Exercise brief ▸
Set all the entries down again, unaltered.

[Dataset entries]

(** The calls /api/json-to-pdf makes on the output document and on the
    console, in the order it makes them. *)
Inductive ApiCall : Type :=
| ACreate
| ARegisterFontkit
| ASet (field : MetaField) (v : JS.value)
| AAddPage (w h : R)
| ASetRotation (r : R)
| ADrawText (s : string) (x y size : R) (red green blue : JS.value)
| ADrawImage (image : EmbeddedImage) (x y w h : R)
| ASave
| AConsoleError (message : string).

(** The calls that put something on a page. *)
Definition api_is_drawing (c : ApiCall) : bool :=
  match c with
  | AAddPage _ _ | ADrawText _ _ _ _ _ _ _ | ADrawImage _ _ _ _ _ => true
  | _ => false
  end.

Definition api_is_draw_text (c : ApiCall) : bool :=
  match c with
  | ADrawText _ _ _ _ _ _ _ => true
  | _ => false
  end.




(** What pdf-lib takes beyond [PdfLib]: the channels of [rgb], the
    argument of [setRotation] and the value of a document property. *)
Class ApiPdfLib : Type :=
  { rgb_ok : JS.value -> JS.value -> JS.value -> bool;
    setRotation_ok : R -> bool;
    set_ok : MetaField -> JS.value -> bool }.

(** The [metadata] property of a request body: an object with the fields
    of [Metadata], or any other value. *)
Inductive MetadataField : Type :=
| MetaObject (m : Metadata)
| MetaOther (v : JS.value).

(** The [pages] property of a request body. *)
Inductive PagesField : Type :=
| PagesArr (ps : list PageInfo)
| PagesOth (v : JS.value).

Definition metadata_truthy (metadata : MetadataField) : bool :=
  match metadata with
  | MetaObject _ => true
  | MetaOther v => JS.truthy v
  end.

Definition pages_truthy (pages : PagesField) : bool :=
  match pages with
  | PagesArr _ => true
  | PagesOth v => JS.truthy v
  end.

(** [pageInfo.width || 612] and [pageInfo.height || 792] *)
Definition dimension (d : option R) (default : R) : R :=
  match d with
  | Some r => JS.num_or r default
  | None => default
  end.

(** What a character of a string gives as a page: it has none of the
    fields. *)
Definition blank_page : PageInfo := mkPageInfo 0 None None None None.

(** A continuation byte of UTF-8, [10xxxxxx]. *)
Definition is_continuation (c : ascii) : bool :=
  let n := nat_of_ascii c in ((128 <=? n) && (n <? 192))%nat.

(** What [for ... of] walks in a string: its code points.  A string is
    held as its UTF-8 bytes, in which a code point begins at every byte
    that is no continuation byte; each is given by that first byte. *)
Fixpoint characters (s : string) : list ascii :=
  match s with
  | EmptyString => []
  | String c rest =>
      if is_continuation c then characters rest else c :: characters rest
  end.

Section JsonToPdf.
Context {pdflib : PdfLib} {sharp : Sharp} {apipdflib : ApiPdfLib}.

Definition api_emit (c : ApiCall) : M (list ApiCall) unit :=
  fun t => ((t ++ [c])%list, Some tt).

(** [element.color[k] || 0] *)
Definition channel (color : list JS.value) (k : nat) : JS.value :=
  JS.or (nth k color JS.JUndefined) (JS.JNum 0).

(** The body of [for (const element of pageInfo.elements)]: all of it is
    inside the [try]. *)
Definition draw_el (element : El) : M (list ApiCall) unit :=
  try_catch
    (match element with
     | TextOf t =>
         color <- lift (te_color t) ;;
         if rgb_ok (channel color 0) (channel color 1) (channel color 2)
            && drawText_ok (te_text t) (JS.JNum (te_height t))
         then api_emit (ADrawText (te_text t) (te_x t) (te_y t) (te_height t)
                          (channel color 0) (channel color 1)
                          (channel color 2))
         else throw
     | ImageOf i =>
         match ie_data i with
         | None => ret tt
         | Some data =>
             if String.eqb data "" then ret tt
             else
               image <- lift (ApiApp.embed_image data) ;;
               api_emit (ADrawImage image (ie_x i) (ie_y i)
                           (ie_width i) (ie_height i))
         end
     | OtherOf _ => ret tt
     end)
    (api_emit (AConsoleError "Error reconstructing element:")).

(** The body of [for (const pageInfo of pages)]. *)
Definition draw_page_info (pageInfo : PageInfo) : M (list ApiCall) unit :=
  api_emit (AAddPage (dimension (info_width pageInfo) 612)
                     (dimension (info_height pageInfo) 792)) ;;
  match info_rotation pageInfo with
  | Some r =>
      if Req_dec_T r 0 then ret tt
      else if setRotation_ok r then api_emit (ASetRotation r)
      else throw
  | None => ret tt
  end ;;
  match info_elements pageInfo with
  | Some elements => for_of elements draw_el
  | None => ret tt
  end.

(** [if (metadata.title) pdfDoc.setTitle(metadata.title)] and its like. *)
Definition set_field (field : MetaField) (v : JS.value)
  : M (list ApiCall) unit :=
  if JS.truthy v
  then if set_ok field v then api_emit (ASet field v) else throw
  else ret tt.

(** Whether pdf-lib takes the properties that a request sets. *)
Definition field_accepted (field : MetaField) (v : JS.value) : bool :=
  negb (JS.truthy v) || set_ok field v.

Definition metadata_accepted (metadata : MetadataField) : bool :=
  match metadata with
  | MetaObject m =>
      field_accepted FTitle (title m) && field_accepted FAuthor (author m)
      && field_accepted FSubject (subject m)
      && field_accepted FCreator (creator m)
      && field_accepted FKeywords (keywords m)
      && field_accepted FProducer (producer m)
  | MetaOther _ => true
  end.

Definition set_metadata (metadata : MetadataField) : M (list ApiCall) unit :=
  match metadata with
  | MetaObject m =>
      set_field FTitle (title m) ;;
      set_field FAuthor (author m) ;;
      set_field FSubject (subject m) ;;
      set_field FCreator (creator m) ;;
      set_field FKeywords (keywords m) ;;
      set_field FProducer (producer m)
  | MetaOther _ => ret tt
  end.

(** [for (const pageInfo of pages)]: an array is walked; a string gives
    its code points, each a page with no field; any other value is not
    iterable. *)
Definition for_pages (pages : PagesField) : M (list ApiCall) unit :=
  match pages with
  | PagesArr ps => for_of ps draw_page_info
  | PagesOth (JS.JStr s) =>
      for_of (characters s) (fun _ => draw_page_info blank_page)
  | PagesOth _ => throw
  end.

(** [app.post('/api/json-to-pdf')] *)
Definition json_to_pdf (metadata : MetadataField) (pages : PagesField)
  : list ApiCall * Response unit :=
  respond
    (try_catch
       (if negb (metadata_truthy metadata) || negb (pages_truthy pages)
        then ret (Failed 400
                    "Invalid JSON structure. Metadata and pages are required.")
        else
          api_emit ACreate ;;
          api_emit ARegisterFontkit ;;
          set_metadata metadata ;;
          for_pages pages ;;
          api_emit ASave ;;
          ret (Ok200 tt))
       (api_emit (AConsoleError "Error generating PDF:") ;;
        ret (Failed 500 "Error generating PDF")))
    [].

End JsonToPdf.

End ApiRoutes.

(* ===================================================================== *)
(** * Vocabulary for whole requests                                       *)
(* ===================================================================== *)


Definition is_draw_text (c : Call) : bool :=
  match c with
  | DrawText _ _ _ _ => true
  | _ => false
  end.



Section Acceptance.
Context {pdflib : PdfLib}.


(** Whether src/app.js gets an element on its page: pdf-lib takes the
    text, or takes the bytes of the image as PNG; an element that makes
    no call on pdf-lib is fine. *)
Definition appjs_paintable (e : Element) : bool :=
  match e with
  | Text t => drawText_ok (text t) (JS.or (fontSize t) (JS.JNum 12))
  | Image i =>
      match src i with
      | None => true
      | Some s =>
          if String.eqb s "" then true
          else png_ok (base64_decode (JS.strip_data_uri s))
      end
  | Other _ => true
  end.



End Acceptance.

(** Whether every character of a string passes a test. *)
Fixpoint all_chars (f : ascii -> bool) (s : string) : bool :=
  match s with
  | EmptyString => true
  | String c rest => f c && all_chars f rest
  end.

Exercise result ▸
(** The calls /api/json-to-pdf makes on the output document and on the
    console, in the order it makes them. *)
Inductive ApiCall : Type :=
| ACreate
| ARegisterFontkit
| ASet (field : MetaField) (v : JS.value)
| AAddPage (w h : R)
| ASetRotation (r : R)
| ADrawText (s : string) (x y size : R) (red green blue : JS.value)
| ADrawImage (image : EmbeddedImage) (x y w h : R)
| ASave
| AConsoleError (message : string).

(** The calls that put something on a page. *)
Definition api_is_drawing (c : ApiCall) : bool :=
  match c with
  | AAddPage _ _ | ADrawText _ _ _ _ _ _ _ | ADrawImage _ _ _ _ _ => true
  | _ => false
  end.

Definition api_is_draw_text (c : ApiCall) : bool :=
  match c with
  | ADrawText _ _ _ _ _ _ _ => true
  | _ => false
  end.




(** What pdf-lib takes beyond [PdfLib]: the channels of [rgb], the
    argument of [setRotation] and the value of a document property. *)
Class ApiPdfLib : Type :=
  { rgb_ok : JS.value -> JS.value -> JS.value -> bool;
    setRotation_ok : R -> bool;
    set_ok : MetaField -> JS.value -> bool }.

(** The [metadata] property of a request body: an object with the fields
    of [Metadata], or any other value. *)
Inductive MetadataField : Type :=
| MetaObject (m : Metadata)
| MetaOther (v : JS.value).

(** The [pages] property of a request body. *)
Inductive PagesField : Type :=
| PagesArr (ps : list PageInfo)
| PagesOth (v : JS.value).

Definition metadata_truthy (metadata : MetadataField) : bool :=
  match metadata with
  | MetaObject _ => true
  | MetaOther v => JS.truthy v
  end.

Definition pages_truthy (pages : PagesField) : bool :=
  match pages with
  | PagesArr _ => true
  | PagesOth v => JS.truthy v
  end.

(** [pageInfo.width || 612] and [pageInfo.height || 792] *)
Definition dimension (d : option R) (default : R) : R :=
  match d with
  | Some r => JS.num_or r default
  | None => default
  end.

(** What a character of a string gives as a page: it has none of the
    fields. *)
Definition blank_page : PageInfo := mkPageInfo 0 None None None None.

(** A continuation byte of UTF-8, [10xxxxxx]. *)
Definition is_continuation (c : ascii) : bool :=
  let n := nat_of_ascii c in ((128 <=? n) && (n <? 192))%nat.

(** What [for ... of] walks in a string: its code points.  A string is
    held as its UTF-8 bytes, in which a code point begins at every byte
    that is no continuation byte; each is given by that first byte. *)
Fixpoint characters (s : string) : list ascii :=
  match s with
  | EmptyString => []
  | String c rest =>
      if is_continuation c then characters rest else c :: characters rest
  end.

Section JsonToPdf.
Context {pdflib : PdfLib} {sharp : Sharp} {apipdflib : ApiPdfLib}.

Definition api_emit (c : ApiCall) : M (list ApiCall) unit :=
  fun t => ((t ++ [c])%list, Some tt).

(** [element.color[k] || 0] *)
Definition channel (color : list JS.value) (k : nat) : JS.value :=
  JS.or (nth k color JS.JUndefined) (JS.JNum 0).

(** The body of [for (const element of pageInfo.elements)]: all of it is
    inside the [try]. *)
Definition draw_el (element : El) : M (list ApiCall) unit :=
  try_catch
    (match element with
     | TextOf t =>
         color <- lift (te_color t) ;;
         if rgb_ok (channel color 0) (channel color 1) (channel color 2)
            && drawText_ok (te_text t) (JS.JNum (te_height t))
         then api_emit (ADrawText (te_text t) (te_x t) (te_y t) (te_height t)
                          (channel color 0) (channel color 1)
                          (channel color 2))
         else throw
     | ImageOf i =>
         match ie_data i with
         | None => ret tt
         | Some data =>
             if String.eqb data "" then ret tt
             else
               image <- lift (ApiApp.embed_image data) ;;
               api_emit (ADrawImage image (ie_x i) (ie_y i)
                           (ie_width i) (ie_height i))
         end
     | OtherOf _ => ret tt
     end)
    (api_emit (AConsoleError "Error reconstructing element:")).

(** The body of [for (const pageInfo of pages)]. *)
Definition draw_page_info (pageInfo : PageInfo) : M (list ApiCall) unit :=
  api_emit (AAddPage (dimension (info_width pageInfo) 612)
                     (dimension (info_height pageInfo) 792)) ;;
  match info_rotation pageInfo with
  | Some r =>
      if Req_dec_T r 0 then ret tt
      else if setRotation_ok r then api_emit (ASetRotation r)
      else throw
  | None => ret tt
  end ;;
  match info_elements pageInfo with
  | Some elements => for_of elements draw_el
  | None => ret tt
  end.

(** [if (metadata.title) pdfDoc.setTitle(metadata.title)] and its like. *)
Definition set_field (field : MetaField) (v : JS.value)
  : M (list ApiCall) unit :=
  if JS.truthy v
  then if set_ok field v then api_emit (ASet field v) else throw
  else ret tt.

(** Whether pdf-lib takes the properties that a request sets. *)
Definition field_accepted (field : MetaField) (v : JS.value) : bool :=
  negb (JS.truthy v) || set_ok field v.

Definition metadata_accepted (metadata : MetadataField) : bool :=
  match metadata with
  | MetaObject m =>
      field_accepted FTitle (title m) && field_accepted FAuthor (author m)
      && field_accepted FSubject (subject m)
      && field_accepted FCreator (creator m)
      && field_accepted FKeywords (keywords m)
      && field_accepted FProducer (producer m)
  | MetaOther _ => true
  end.

Definition set_metadata (metadata : MetadataField) : M (list ApiCall) unit :=
  match metadata with
  | MetaObject m =>
      set_field FTitle (title m) ;;
      set_field FAuthor (author m) ;;
      set_field FSubject (subject m) ;;
      set_field FCreator (creator m) ;;
      set_field FKeywords (keywords m) ;;
      set_field FProducer (producer m)
  | MetaOther _ => ret tt
  end.

(** [for (const pageInfo of pages)]: an array is walked; a string gives
    its code points, each a page with no field; any other value is not
    iterable. *)
Definition for_pages (pages : PagesField) : M (list ApiCall) unit :=
  match pages with
  | PagesArr ps => for_of ps draw_page_info
  | PagesOth (JS.JStr s) =>
      for_of (characters s) (fun _ => draw_page_info blank_page)
  | PagesOth _ => throw
  end.

(** [app.post('/api/json-to-pdf')] *)
Definition json_to_pdf (metadata : MetadataField) (pages : PagesField)
  : list ApiCall * Response unit :=
  respond
    (try_catch
       (if negb (metadata_truthy metadata) || negb (pages_truthy pages)
        then ret (Failed 400
                    "Invalid JSON structure. Metadata and pages are required.")
        else
          api_emit ACreate ;;
          api_emit ARegisterFontkit ;;
          set_metadata metadata ;;
          for_pages pages ;;
          api_emit ASave ;;
          ret (Ok200 tt))
       (api_emit (AConsoleError "Error generating PDF:") ;;
        ret (Failed 500 "Error generating PDF")))
    [].

End JsonToPdf.

End ApiRoutes.

(* ===================================================================== *)
(** * Vocabulary for whole requests                                       *)
(* ===================================================================== *)


Definition is_draw_text (c : Call) : bool :=
  match c with
  | DrawText _ _ _ _ => true
  | _ => false
  end.



Section Acceptance.
Context {pdflib : PdfLib}.


(** Whether src/app.js gets an element on its page: pdf-lib takes the
    text, or takes the bytes of the image as PNG; an element that makes
    no call on pdf-lib is fine. *)
Definition appjs_paintable (e : Element) : bool :=
  match e with
  | Text t => drawText_ok (text t) (JS.or (fontSize t) (JS.JNum 12))
  | Image i =>
      match src i with
      | None => true
      | Some s =>
          if String.eqb s "" then true
          else png_ok (base64_decode (JS.strip_data_uri s))
      end
  | Other _ => true
  end.



End Acceptance.

(** Whether every character of a string passes a test. *)
Fixpoint all_chars (f : ascii -> bool) (s : string) : bool :=
  match s with
  | EmptyString => true
  | String c rest => f c && all_chars f rest
  end.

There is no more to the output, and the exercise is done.